> [Aim of the task]: Repeat only the lines running from the beginning of the material through the line that contains "Hheld. do 2 f_equal; lia.".

> [Data for review]:
Lemma times_named_NoDup (field : string) (fields : list string) :
  NoDup fields -> field ∈ fields -> times_named field fields = 1.
Proof.
  induction 1 as [|g fields Hg Hnd IH]; intros Hin.
  - by apply elem_of_nil in Hin.
  - rewrite times_named_cons. apply elem_of_cons in Hin as [->|Hin].
    + rewrite decide_True by done. rewrite times_named_absent by done. lia.
    + rewrite decide_False by (intros ->; contradiction).
      rewrite IH by done. lia.
Qed.

Lemma add_fields_lookup_times (stat : gmap string pyval) (fields : list string)
  (record : gmap string pyval) (field : string) :
  add_fields stat fields record !! field
  = if decide (field ∈ fields)
    then Some (VInt (held_int record field
                     + times_named field fields * int_field stat field))
    else record !! field.
Proof.
  unfold add_fields. revert record.
  induction fields as [|g fields IH]; intros record; simpl.
  - destruct (decide (field ∈ [])) as [Hin|_]; [|reflexivity].
    by apply elem_of_nil in Hin.
  - rewrite IH, times_named_cons.
    destruct (decide (g = field)) as [->|Hne].
    + rewrite (decide_True (P := field ∈ field :: fields)) by (by left).
      assert (Hheld : held_int
                        (<[field := VInt (held_int record field
                                          + int_field stat field)]> record)
                        field = held_int record field + int_field stat field).
      { unfold held_int at 1. by rewrite lookup_insert_eq. }
      destruct (decide (field ∈ fields)) as [Hin|Hnin].
      * rewrite Hheld. do 2 f_equal; lia.
      * rewrite lookup_insert_eq, times_named_absent by done.
        do 2 f_equal; lia.
    + assert (Hheld : held_int
                        (<[g := VInt (held_int record g + int_field stat g)]> record)
                        field = held_int record field).
      { unfold held_int at 1 3. by rewrite lookup_insert_ne. }
      rewrite Hheld, lookup_insert_ne by done.
      destruct (decide (field ∈ fields)) as [Hin|Hnin].
      * rewrite decide_True by (by right). do 2 f_equal; lia.
      * rewrite decide_False; [reflexivity|].
        rewrite elem_of_cons. naive_solver.
Qed.

(** The records of [aggregate_by_player_id], for any list of field
    names: a field named several times is added as many times. *)
Lemma aggregate_by_player_id_records (statistics : list (gmap string pyval))
  (playerid : string) (fields : list string) :
  Forall (summable playerid fields) statistics ->
  exists res,
    aggregate_by_player_id statistics playerid fields = Ok res /\
    res.*1 = first_seen (player_ids statistics playerid) /\
    forall pid record,
      od_lookup res pid = Some record ->
      dom record = {[playerid]} ∪ list_to_set fields /\
      (forall field,
          field ∈ fields ->
          record !! field
          = Some (VInt (times_named field fields
                        * field_sum statistics playerid pid field))) /\
      (playerid ∉ fields -> record !! playerid = Some pid).
Proof.
  intros Hall.
  destruct (aggregate_by_player_id_step playerid fields statistics)
    as (step & -> & Hstep).
  apply (for_fold_invariant step
           (fun done res =>
              res.*1 = first_seen (player_ids done playerid) /\
              forall pid record,
                od_lookup res pid = Some record ->
                dom record = {[playerid]} ∪ list_to_set fields /\
                (forall field,
                    field ∈ fields ->
                    record !! field
                    = Some (VInt (times_named field fields
                                  * field_sum done playerid pid field))) /\
                (playerid ∉ fields -> record !! playerid = Some pid))).
  { split; [reflexivity|]. intros pid record [=]. }
  intros done stat res [Hkeys Hrec] Hin.
  rewrite Forall_forall in Hall. destruct (Hall _ Hin) as [[pid Hpid] Hstat].
  eexists. split.
  { apply Hstep; [exact Hpid|exact Hstat|].
    intros record Hlook. apply Forall_forall. intros f Hf.
    destruct (Hrec _ _ Hlook) as (_ & Hsum & _). eauto. }
  assert (Hfresh : od_lookup res pid = None ->
                   pid ∉ player_ids done playerid).
  { rewrite od_lookup_None, Hkeys, first_seen_elem. auto. }
  assert (Hold : forall record, od_lookup res pid = Some record ->
                                pid ∈ player_ids done playerid).
  { intros record Hlook.
    destruct (decide (pid ∈ player_ids done playerid)) as [|Hnin]; [done|].
    rewrite <- first_seen_elem, <- Hkeys, <- od_lookup_None in Hnin.
    congruence. }
  split.
  - rewrite od_store_keys, (player_ids_snoc _ _ _ _ Hpid), first_seen_snoc, Hkeys.
    destruct (od_lookup res pid) as [record|] eqn:E.
    + by rewrite decide_True by (by apply (Hold record)).
    + by rewrite decide_False by (by apply Hfresh).
  - intros pid' record'. rewrite od_lookup_store.
    destruct (decide (pid = pid')) as [<-|Hne].
    + intros [= <-].
      assert (Hbase :
                dom (match od_lookup res pid with
                     | Some record => record
                     | None => zero_fields fields {[playerid := pid]}
                     end) = {[playerid]} ∪ list_to_set fields /\
                (forall f, f ∈ fields ->
                           held_int (match od_lookup res pid with
                                     | Some record => record
                                     | None => zero_fields fields {[playerid := pid]}
                                     end) f
                           = times_named f fields * field_sum done playerid pid f) /\
                (playerid ∉ fields ->
                 match od_lookup res pid with
                 | Some record => record
                 | None => zero_fields fields {[playerid := pid]}
                 end !! playerid = Some pid)).
      { destruct (od_lookup res pid) as [record|] eqn:E.
        - destruct (Hrec _ _ E) as (Hdom & Hsum & Hid).
          split; [exact Hdom|]. split; [|exact Hid].
          intros f Hf. unfold held_int. by rewrite (Hsum _ Hf).
        - split; [rewrite zero_fields_dom, dom_singleton_L; set_solver|].
          split.
          + intros f Hf. unfold held_int.
            rewrite zero_fields_lookup, decide_True by done.
            unfold field_sum. rewrite rows_of_absent by (by apply Hfresh).
            simpl. lia.
          + intros Hnf. rewrite zero_fields_lookup, decide_False by done.
            by rewrite lookup_singleton_eq. }
      destruct Hbase as (Hdom & Hheld & Hid).
      split; [rewrite add_fields_dom, Hdom; set_solver|]. split.
      * intros f Hf. rewrite add_fields_lookup_times, decide_True by done.
        rewrite (Hheld _ Hf), (field_sum_snoc _ _ _ _ _ _ Hpid).
        rewrite decide_True by done. do 2 f_equal; lia.
      * intros Hnf. rewrite add_fields_lookup_times, decide_False by done.
        by apply Hid.
    + intros Hlook. destruct (Hrec _ _ Hlook) as (Hdom & Hsum & Hid).
      split; [exact Hdom|]. split; [|exact Hid].
      intros f Hf. rewrite (field_sum_snoc _ _ _ _ _ _ Hpid).
      rewrite decide_False by done. rewrite Z.add_0_r. by apply Hsum.
Qed.

(** X13.  For any list of field names, repeated or not, and rows that
    all have the player column and hold integers in the named fields,
    each named field of a player's record holds the sum of the field
    over the player's rows multiplied by the number of times the field
    is named. *)
Theorem aggregate_by_player_id_times (statistics : list (gmap string pyval))
  (playerid : string) (fields : list string) :
  Forall (summable playerid fields) statistics ->
  exists res,
    aggregate_by_player_id statistics playerid fields = Ok res /\
    forall pid record field,
      (pid, record) ∈ res ->
      field ∈ fields ->
      record !! field
      = Some (VInt (times_named field fields
                    * field_sum statistics playerid pid field)).
Proof.
  intros Hall.
  destruct (aggregate_by_player_id_records _ _ _ Hall) as (res & Hres & Hkeys & Hrec).
  exists res. split; [exact Hres|].
  intros pid record field Hin Hf.
  assert (Hlook : od_lookup res pid = Some record).
  { apply od_lookup_elem; [|exact Hin]. rewrite Hkeys. apply first_seen_NoDup. }
  destruct (Hrec _ _ Hlook) as (_ & Hsum & _). by apply Hsum.
Qed.

Lemma sample_summable_twice :
  Forall (summable "playerID" ["H"; "AB"; "H"]) sample_batting.
Proof.
  unfold sample_batting.
  repeat (apply List.Forall_cons; [show_summable|]).
  apply List.Forall_nil.
Defined.

Lemma aggregate_by_player_id_times_witness :
  Forall (summable "playerID" ["H"; "AB"; "H"]) sample_batting /\
  exists res,
    aggregate_by_player_id sample_batting "playerID" ["H"; "AB"; "H"] = Ok res /\
    forall pid record field,
      (pid, record) ∈ res ->
      field ∈ ["H"; "AB"; "H"] ->
      record !! field
      = Some (VInt (times_named field ["H"; "AB"; "H"]
                    * field_sum sample_batting "playerID" pid field)).
Proof.
  split; [exact sample_summable_twice|].
  exact (aggregate_by_player_id_times _ _ _ sample_summable_twice).
Defined.

Lemma add_loop_inv (stat : gmap string pyval) (pid : pyval)
  (fields : list string) (d d' : list (pyval * gmap string pyval)) :
  for_fold
    (fun res field =>
       record ← od_getitem res pid;
       old ← getitem record field;
       v ← getitem stat field;
       n ← to_int v;
       new ← add_int old n;
       Ok (od_store res pid (<[field := new]> record)))
    d fields
  = Ok d' ->
  Forall (fun field => exists v n, stat !! field = Some v /\ to_int v = Ok n)
         fields.
Proof.
  apply for_fold_Ok_Forall. intros acc field acc' Hstep.
  apply bind_Ok in Hstep as (record & _ & Hstep).
  apply bind_Ok in Hstep as (old & _ & Hstep).
  apply bind_Ok in Hstep as (v & Hv & Hstep).
  apply bind_Ok in Hstep as (n & Hn & _).
  exists v, n. split; [by apply getitem_Ok|exact Hn].
Qed.

Lemma aggregate_by_player_id_summable (statistics : list (gmap string pyval))
  (playerid : string) (fields : list string)
  (res : list (pyval * gmap string pyval)) :
  aggregate_by_player_id statistics playerid fields = Ok res ->
  Forall (summable playerid fields) statistics.
Proof.
  unfold aggregate_by_player_id. apply for_fold_Ok_Forall.
  intros acc stat acc' Hstep.
  apply bind_Ok in Hstep as (pid & Hpid & Hstep).
  apply bind_Ok in Hstep as (res1 & _ & Hstep).
  split; [exists pid; by apply getitem_Ok|].
  by eapply add_loop_inv.
Qed.

(** X14.  [aggregate_by_player_id] returns records exactly when every
    row has the player column and holds an integer, or integer text, in
    every named field. *)
Theorem aggregate_by_player_id_returns (statistics : list (gmap string pyval))
  (playerid : string) (fields : list string) :
  (exists res, aggregate_by_player_id statistics playerid fields = Ok res) <->
  Forall (summable playerid fields) statistics.
Proof.
  split.
  - intros [res Hres]. by eapply aggregate_by_player_id_summable.
  - intros Hall.
    destruct (aggregate_by_player_id_records _ _ _ Hall) as (res & Hres & _).
    by exists res.
Qed.

Lemma sum_list_split {A : Type} `{EqDecision A} (g : A -> Z) (x : A)
  (l : list A) :
  NoDup l ->
  sum_list (map g l)
  = (if decide (x ∈ l) then g x else 0)
    + sum_list (map g (filter (fun y => y <> x) l)).
Proof.
  induction 1 as [|y l Hy Hnd IH].
  - destruct (decide (x ∈ [])) as [Hin|_]; [by apply elem_of_nil in Hin|].
    reflexivity.
  - rewrite filter_cons. cbn [map]. change (sum_list (?a :: ?r)) with (a + sum_list r).
    rewrite IH.
    destruct (decide (y = x)) as [->|Hne].
    + rewrite (decide_False (P := x <> x)) by (intros H; by apply H).
      rewrite (decide_True (P := x ∈ x :: l)) by (by left).
      rewrite (decide_False (P := x ∈ l)) by done. lia.
    + rewrite (decide_True (P := y <> x)) by done. cbn [map].
      change (sum_list (?a :: ?r)) with (a + sum_list r).
      destruct (decide (x ∈ l)) as [Hin|Hnin].
      * rewrite (decide_True (P := x ∈ y :: l)) by (by right). lia.
      * rewrite (decide_False (P := x ∈ y :: l)); [lia|].
        rewrite elem_of_cons. naive_solver.
Qed.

> [Response to this task]:
Lemma times_named_NoDup (field : string) (fields : list string) :
  NoDup fields -> field ∈ fields -> times_named field fields = 1.
Proof.
  induction 1 as [|g fields Hg Hnd IH]; intros Hin.
  - by apply elem_of_nil in Hin.
  - rewrite times_named_cons. apply elem_of_cons in Hin as [->|Hin].
    + rewrite decide_True by done. rewrite times_named_absent by done. lia.
    + rewrite decide_False by (intros ->; contradiction).
      rewrite IH by done. lia.
Qed.

Lemma add_fields_lookup_times (stat : gmap string pyval) (fields : list string)
  (record : gmap string pyval) (field : string) :
  add_fields stat fields record !! field
  = if decide (field ∈ fields)
    then Some (VInt (held_int record field
                     + times_named field fields * int_field stat field))
    else record !! field.
Proof.
  unfold add_fields. revert record.
  induction fields as [|g fields IH]; intros record; simpl.
  - destruct (decide (field ∈ [])) as [Hin|_]; [|reflexivity].
    by apply elem_of_nil in Hin.
  - rewrite IH, times_named_cons.
    destruct (decide (g = field)) as [->|Hne].
    + rewrite (decide_True (P := field ∈ field :: fields)) by (by left).
      assert (Hheld : held_int
                        (<[field := VInt (held_int record field
                                          + int_field stat field)]> record)
                        field = held_int record field + int_field stat field).
      { unfold held_int at 1. by rewrite lookup_insert_eq. }
      destruct (decide (field ∈ fields)) as [Hin|Hnin].
      * rewrite Hheld. do 2 f_equal; lia.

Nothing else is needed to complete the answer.